While all these challenges are very serious and very real, there is a simple tool to beat back the discouragement of breach fatigue and the defeatism it creates: The truth. The fact is that there are amazing things happening in—and as a result of—cybersecurity.
There is no sugar coating it though. Cybercrime is truly a global pandemic. It is growing year over year, and is already in the trillions. With enterprise organizations increasingly targeted, the extortion of ransomware is more and more expensive. The average cost of a data breach is nearly $4 million, with everything from hospital medical records to companies’ competitive secrets targeted and held hostage with malware.
Thankfully, those that fight cybercrime syndicates are in greater alliance than ever before—collaborating in ways that have made not just networks, but the whole world safer. Just as cybersecurity strives to always be an enabler of business, the issues surrounding the implementation of cybersecurity have driven an urgency and need for collaboration that is improving global security as a whole.
I see this every day at the World Economic Forum’s Partnership Against Cybercrime, where we focus on disrupting cybercrime syndicates by using cybersecurity as a strategic offensive weapon. You can’t hack the hackers, but there are other ways to bring them down. Arrests, obviously, but also ways to disrupt their supply chains and make it more expensive for their business models to operate.
To do this requires an incredible commitment to collaboration—across public and private partnerships, different governments, law enforcement agencies, departments and jurisdictions. In a world where borders are often barriers—creating the delays, havens and blindspots where cybercriminals thrive—the Partnership Against Cybercrime is creating a new and highly effective working model for how countries can come together to protect global networks.

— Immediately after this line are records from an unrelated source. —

(** ** Files *)

(** No line of the text but the first is a separator. *)
Definition unruled (s : text) : Prop := Forall (λ l, l ≠ t "---") (tail (split_lines s)).
Lemma unruled_cons c s : unruled (c :: s) → unruled s ∧ (c = NL → Forall (λ l, l ≠ t "---") (split_lines s)).
Proof.
  unfold unruled. cbn. destruct (split_lines_cons s) as (l & ls & Hs). rewrite Hs. case_decide as Hc; cbn.
  - intros H. split; [by inversion H|done].
  - done.
Qed.
Lemma sep_inside c s r : unruled (c :: s) → starts_with SEP (c :: s ++ SEP ++ r) = false.
Proof.
  intros [_ Hc]%unruled_cons. apply not_true_iff_false. intros [x Hx]%starts_with_spec.
  injection Hx as -> Hx. specialize (Hc eq_refl).
  assert (split_lines (s ++ SEP ++ r) = split_lines s ++ split_lines (t "---" ++ NL :: r)) as H1 by apply split_lines_app.
  change (s ++ NL :: t "---" ++ NL :: r = t "---" ++ NL :: x) in Hx. change (SEP ++ r) with (NL :: t "---" ++ NL :: r) in H1.
  rewrite Hx, !split_app_line in H1 by (vm_compute; set_solver).
  destruct (split_lines_cons s) as (l & ls & Hs). rewrite Hs in H1, Hc. injection H1 as <- _.
  by apply Forall_cons in Hc as [Hc _].
Qed.
Lemma split_sep_app s r : unruled s → split SEP (s ++ SEP ++ r) = s :: split SEP r.
Proof.
  unfold split. induction s as [|c s IH]; intros Hs.
  - change (SEP ++ r) with (NL :: t "---" ++ NL :: r). cbn [app split_from].
    change (NL :: t "---" ++ NL :: r) with (SEP ++ r) at 1. by rewrite starts_with_app.
  - cbn [app split_from]. rewrite sep_inside by done. apply unruled_cons in Hs as [Hs _]. by rewrite IH.
Qed.
Lemma split_sep_one s : unruled s → split SEP s = [s].
Proof.
  unfold split. induction s as [|c s IH]; intros Hs; [done|]. cbn [split_from].
  assert (starts_with SEP (c :: s) = false) as ->.
  { apply not_true_iff_false. intros [x Hx]%starts_with_spec. pose proof (sep_inside c s [] Hs) as H.
    rewrite app_comm_cons, Hx, <-app_assoc, starts_with_app in H. done. }
  apply unruled_cons in Hs as [Hs _]. by rewrite IH.
Qed.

I see the same commitment at the Cyber Threat Alliance—where across the cybersecurity industry, business competitors share near real-time, high-quality cyber threat information to improve the cybersecurity of our global digital ecosystem. That means that in addition to the innovation that is driven by competing for the best solutions, the nature and tactics of threats are understood and identified better and faster than ever before.
There are now more stakeholders more invested in protecting networks. As a result, silos that made cybersecurity more difficult are coming down. Now, when a cybercriminal operation is identified, we have built the teamwork between security companies, international law enforcement agencies like INTERPOL and national agencies to execute those takedowns. Takedowns need to be orchestrated strategically otherwise they are not as effective, hence the importance for tight cooperation among specific organizations which has progressed considerably. We are also working on raising awareness and resources among prosecutors and local law enforcement to build understanding of cybercrime and its business models—which spills over into money laundering and all the different criminal activity it touches—so that punishments meet the severity of the crimes.

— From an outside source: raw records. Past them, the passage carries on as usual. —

(* ===== verification/MemStore.v ===== *)
(** * The memory store (core/memory/store.py)

    Markdown files and the full-text index derived from them.  A store is the
    files by name, the rows of the index in insertion order, the registry of
    files and the hit counters.  An operation is a function of the store, the
    clock and what the rest of the program supplies; the store's lock makes it
    one step.  [None] is [ValueError] for an unusable name, raised before
    anything is written.  Writes that fail, embeddings and logging are left out. *)
From Stdlib Require Import QArith_base Qabs.
From stdpp Require Import gmap sets strings sorting.
From S2P Require Import Prelude PyStr PyText Regex MemFormat Difflib MemRouting.

Record Row := mkRow {
  r_file : text;
  r_content : text;
  r_tags : text;
  r_type : text;
  r_weight : text;
  r_epoch : N;
  r_source : text;
  r_updated : N
}.
Record Store := mkStore {
  files : gmap text text;             (** name.md, what was written *)
  fts : list Row;
  mfiles : list FileRow;
  hits : gmap (text * N) (N * N)      (** count, last hit *)
}.
#[export] Instance Store_settable : Settable Store := λ s, mkStore (files s) (fts s) (mfiles s) (hits s).
Definition empty_store : Store := mkStore ∅ [] [] ∅.

Inductive Reason := Enrichment | Correction.
(** The confirmation and error strings. *)
Inductive Reply :=
| EmptyContent
| Duplicate (dup : Row)
| Saved (name : text) (epoch : N)
| Superseded (name : text) (epoch : N) (why : Reason)
| FileNotFound (name : text)
| NewContentEmpty
| EpochCollision (matches : nat) (name : text) (epoch : N)
| NoEntry (name : text) (epoch : N)
| Updated (name : text) (epoch : N)
| Deleted (name : text) (epoch : N)
| Missing (name : text).              (** [FileNotFoundError] *)
Definition is_error (r : Reply) : bool :=
  match r with
  | EmptyContent | FileNotFound _ | NewContentEmpty | EpochCollision _ _ _ | NoEntry _ _ | Missing _ => true
  | _ => false
  end.

(** [md_path.read_text()] *)
Definition read_path (name : text) (s : Store) : option text := universal_newlines <$> files s !! name.
(** [read_file]; what it is given is valid. *)
Definition read_file (name : text) (s : Store) : option text := name ← _validate_name name; read_path name s.
Definition rows_of (name : text) (s : Store) : list Row := filter (λ r, r_file r = name) (fts s).
Definition row_of (name : text) (e : MemoryEntry) : Row :=
  mkRow name (content e) (join_with (t ",") (tags e)) (entry_type e) (weight e) (epoch e) (source e) (updated e).
Definition set_file_row (name : text) (f : FileRow → FileRow) (s : Store) : Store :=
  s <| mfiles ::= fmap (λ fr, if decide (fr_name fr = name) then f fr else fr) |>.

Definition _reindex_file (name new_raw : text) (now : N) (s : Store) : Store :=
  let entries := parse_entries_from_markdown name new_raw in
  set_file_row name (λ fr, fr <| fr_count := Z.of_nat (length entries) |> <| fr_updated := now |>)
    (s <| fts ::= λ rs, filter (λ r, r_file r ≠ name) rs ++ (row_of name <$> entries) |>).
(** [_write_locked] with the index commit riding on it. *)
Definition write_and_index (name new_raw : text) (now : N) (s : Store) : Store :=
  _reindex_file name new_raw now (s <| files ::= insert name new_raw |>).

Even with all this focus and cooperation, though, it is a relentless and ferocious daily struggle that spans global businesses and organizations, all the way down to local networks and individual users. And unfortunately, many of the organizations and companies that are at greatest risk are also the greatest enablers of cybercrime.
It’s a hard truth, but for all their relentless sophistication and technical firepower, the vast majority of cybercrime is driven by relatively low-grade phishing with malware that is entirely preventable with the slightest amount of caution. Having said that, it is still impactful and they are increasingly weaponizing automation and ML/AI to make it more sophisticated at a more grand scale. Suspicious links are clicked despite warnings; some updates are not installed for years. Even a mid-level cybercrime group of under 50 people can rake in $50 to $100 million dollars a quarter. The money generated when companies pay ransoms (against FBI and other organizations recommendations) allows the entire industry of cybercrime to flourish, invest and innovate, always making the challenges harder.

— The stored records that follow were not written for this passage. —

(* ===== verification/MemIndex.v ===== *)
(** * The index follows the markdown

    The store of MemStore seen as documents: every file is a rendered [Doc] of
    MemFormat, and the index holds exactly the rows of its live sections.  The
    operations of the store are edits of documents, proved one by one. *)
From Stdlib Require Import QArith_base ZifyBool.
From stdpp Require Import gmap sets strings sorting.
From S2P Require Import Prelude PyStr PyText Regex MemFormat MemRouting MemStore.

(** ** Edits of a document *)
#[export] Instance Doc_settable : Settable Doc := λ d, mkDoc (d_archived d) (d_rest d) (d_sections d).
Definition add_section (x : Sec) (d : Doc) : Doc := d <| d_sections ::= λ ss, ss ++ [x] |>.
Definition epoch_is (e : N) (x : Sec) : Prop := meta "epoch" (metas x) = Some (decimal e).
#[export] Instance epoch_is_dec e x : Decision (epoch_is e x).
Proof. unfold epoch_is. apply _. Defined.
Definition update_sec (c : text) (now : N) (x : Sec) : Sec :=
  mkSec (filter (λ m, m.1 ≠ "updated") (metas x) ++ [("updated", decimal now)]) c.
Definition edit_doc (e : N) (f : Sec → list Sec) (d : Doc) : Doc :=
  d <| d_sections ::= λ ss, ss ≫= λ x, if decide (epoch_is e x) then f x else [x] |>.

Lemma render_add name x d : render_doc name (add_section x d) = render_doc name d ++ SEP ++ render_section x.
Proof.
  unfold render_doc, add_section. cbn [modify d_sections]. unfold header_of. cbn [d_archived d_rest].
  rewrite bind_app. cbn [mbind list_bind]. by rewrite app_nil_r, !app_assoc.
Qed.

(** ** Markers in text *)
Lemma find_past p c a b : c ∉ a → find (c :: p) (a ++ (c :: p) ++ b) = Some (length a).
Proof.
  induction a as [|x a IH]; intros Hc.
  - cbn [app]. change (c :: p ++ b) with ((c :: p) ++ b). unfold find. destruct ((c :: p) ++ b) eqn:E; [done|].
    by rewrite <-E, starts_with_app.
  - apply not_elem_of_cons in Hc as [Hx Ha]. cbn [app find]. rewrite <-app_comm_cons in IH. rewrite IH by done.
    cbn -[N.eqb]. by destruct (N.eqb_spec c x).
Qed.
Lemma replace_past p c new a b : c ∉ a → replace_first (c :: p) new (a ++ (c :: p) ++ b) = a ++ new ++ b.
Proof.
  intros Hc. unfold replace_first. rewrite find_past, take_app_length by done. do 2 f_equal.
  by rewrite <-drop_drop, drop_app_length, drop_app_length.
Qed.
Lemma file_line_one name : NL ∉ name → NL ∉ comment (t "file") name.
Proof.
  intros H. unfold comment. rewrite !elem_of_app. vm_compute (t "<!-- @"). vm_compute (t "file").
  vm_compute (t ": "). vm_compute (t " -->"). set_solver.
Qed.
Lemma revive_doc name d :
  NL ∉ name → d_archived d = true →
  replace_first (NL :: _ARCHIVED_MARK) [] (render_doc name d) = render_doc name (d <| d_archived := false |>).
Proof.
  intros Hn Hd. unfold render_doc, header_of. cbn [modify d_archived d_rest d_sections]. rewrite Hd, <-!app_assoc.
  by rewrite replace_past by by apply file_line_one.
Qed.
Lemma replace_head p new b : p ≠ [] → replace_first p new (p ++ b) = new ++ b.
Proof.
  intros Hp. unfold replace_first. assert (find p (p ++ b) = Some 0) as ->.
  { destruct p as [|c p]; [done|]. by apply (find_past p c []), not_elem_of_nil. }
  cbn [take Nat.add app]. by rewrite drop_app_length.
Qed.
Lemma archive_doc name d :
  d_archived d = false →
  let file_line := comment (t "file") name in
  replace_first file_line (file_line ++ NL :: _ARCHIVED_MARK) (render_doc name d) =
  render_doc name (d <| d_archived := true |>).
Proof.
  intros Hd file_line. unfold render_doc, header_of. cbn [modify d_archived d_rest d_sections]. rewrite Hd, <-!app_assoc.
  unfold file_line. rewrite replace_head by done. by rewrite <-!app_assoc.
Qed.

(** Two runs without [x] that agree up to [x] are the same. *)
Lemma sep_prefix x u w a b : x ∉ u → x ∉ w → starts_with (u ++ x :: a) (w ++ x :: b) = true → u = w.
Proof.
  intros Hu Hw [r Hr]%starts_with_spec. rewrite <-app_assoc in Hr. cbn in Hr.
  revert w Hw Hr. induction u as [|c u IH]; intros [|d w] Hw; cbn; intros Hr; simplify_eq; [done|set_solver|set_solver|].
  f_equal. apply IH; set_solver.
Qed.
Lemma decimal_inj a b : decimal a = decimal b → a = b.
Proof. intros H%(f_equal int_of). by rewrite !int_of_decimal in H. Qed.
Lemma holds_comment e k v : meta_ok k v → contains (epoch_marker e) (comment (t k) v) = bool_decide (k = "epoch" ∧ v = decimal e).
Proof.
  intros Hm. destruct (keys_ok _ (ok_key _ _ Hm)) as (_ & Hlt & _).
  change (epoch_marker e) with (LT :: drop 1 (epoch_marker e)). rewrite contains_comment by (done || by destruct Hm).
  change (LT :: drop 1 (epoch_marker e)) with (epoch_marker e). apply eq_true_iff_eq. rewrite bool_decide_eq_true. split.
  - intros Hs. assert (starts_with (opening "epoch") (comment (t k) v) = true) as Hk.
    { apply starts_with_spec in Hs as [r ->]. unfold epoch_marker, comment. rewrite <-!app_assoc.
      change (t "<!-- @" ++ t "epoch" ++ t ": " ++ decimal e ++ t " -->" ++ r)
        with (opening "epoch" ++ SP :: decimal e ++ t " -->" ++ r). apply starts_with_app. }
    rewrite opening_key in Hk; [|by apply keys_ok; unfold KEYS; set_solver|by apply keys_ok, Hm].
    apply bool_decide_eq_true in Hk. subst k. split; [done|].
    unfold epoch_marker, comment in Hs. rewrite !starts_with_both in Hs.
    destruct (ok_digits _ _ Hm) as [n ->]; [by left|].
    symmetry. eapply (sep_prefix SP); [by apply decimal_absent|by apply decimal_absent|exact Hs].
  - intros [-> ->]. unfold epoch_marker. rewrite <-(app_nil_r (comment _ _)) at 2. apply starts_with_app.
Qed.
Lemma marker_line e : NL ∉ epoch_marker e.
Proof.
  unfold epoch_marker, comment. rewrite !elem_of_app. vm_compute (t "<!-- @"). vm_compute (t "epoch").
  vm_compute (t ": "). vm_compute (t " -->"). pose proof (decimal_absent NL e eq_refl). set_solver.
Qed.
Lemma marker_longer e : epoch_marker e = opening "epoch" ++ SP :: decimal e ++ t " -->".
Proof. done. Qed.
Lemma render_lines x : render_section x = join_lines (comments (metas x) ++ [body x; []]).
Proof. done. Qed.
Lemma metas_epoch x : sec_ok x → ∃ e, meta "epoch" (metas x) = Some (decimal e).
Proof. intros Hx. destruct (ok_epoch _ Hx) as (e & ms & ->). exists e. by rewrite meta_cons. Qed.
Lemma holds_section e x : sec_ok x → holds e (render_section x) = bool_decide (epoch_is e x).
Proof.
  intros Hx. destruct (ok_epoch _ Hx) as (e' & ms & Hms). unfold holds. rewrite render_lines.
  rewrite contains_lines; [|apply marker_line|done].
  rewrite existsb_app. cbn [existsb].
  assert (contains (epoch_marker e) (body x) = false) as ->.
  { rewrite marker_longer. apply contains_longer, opening_body, Hx. }
  assert (contains (epoch_marker e) [] = false) as -> by done. rewrite !orb_false_r.
  assert (epoch_is e x ↔ e' = e) as Hiff.
  { unfold epoch_is. rewrite Hms, meta_cons, decide_True by done. split; [by intros [= ?%decimal_inj]|by intros ->]. }
  rewrite (bool_decide_ext _ _ Hiff), Hms, comments_cons. cbn [existsb].
  pose proof (ok_metas _ Hx) as Hok. pose proof (ok_keys _ Hx) as Hnd. rewrite Hms in Hok, Hnd.
  apply metas_ok_cons in Hok as [Hm Hok]. rewrite holds_comment by done.
  assert (existsb (contains (epoch_marker e)) (comments ms) = false) as ->.
  { apply NoDup_cons in Hnd as [Hnot _]. clear -Hok Hnot. induction Hok as [|[k v] ms Hm _ IH]; [done|].
    cbn in Hnot. apply not_elem_of_cons in Hnot as [Hk Hnot].
    rewrite comments_cons. cbn [existsb]. rewrite IH, holds_comment by done. by rewrite bool_decide_false by naive_solver. }
  rewrite orb_false_r. apply bool_decide_ext. split; [by intros [_ ?%decimal_inj]|by intros ->].
Qed.
Lemma holds_header e name d : doc_ok name d → holds e (header_of name d) = false.
Proof.
  intros [[Hlt Hnl] _ Hno _]. unfold holds, header_of.
  assert (contains (epoch_marker e) (d_rest d) = false) as Hr by (rewrite marker_longer; by apply contains_longer).
  assert (contains (epoch_marker e) (comment (t "file") name) = false) as Hf.
  { rewrite marker_longer. apply contains_longer. rewrite opening_cons, contains_comment, <-opening_cons by (done || vm_compute; set_solver).
    done. }
  pose proof (marker_line e) as Hl. destruct (d_archived d); cbn [app].
  - rewrite !contains_line, Hr, Hf by done. by rewrite orb_false_r.
  - by rewrite contains_line, Hr, Hf by done.
Qed.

It is Time to Flatten their Curve
That may be the hard truth, but it is also the good news. Huge strides are being made in both the technology of cybersecurity, and the very real and very human collaboration it requires to execute and implement it. The commitment and the innovation is there, in a way that is more encouraging and inspiring than it ever has been. Additionally, we can learn from our accomplishments by taking COVID as an example. We need to flatten the “curve” of cybercriminals, meaning their profits, ROI, etc., similar to how we flattened the curve of the COVID-19 pandemic. We can disrupt their businesses too.
The more we can get people to understand these alliances and commitments are happening—and, importantly, to understand the reasons why they are happening—the more we will be able to inspire people and organizations alike to take the small steps that make a huge difference in the fight against cybercrime.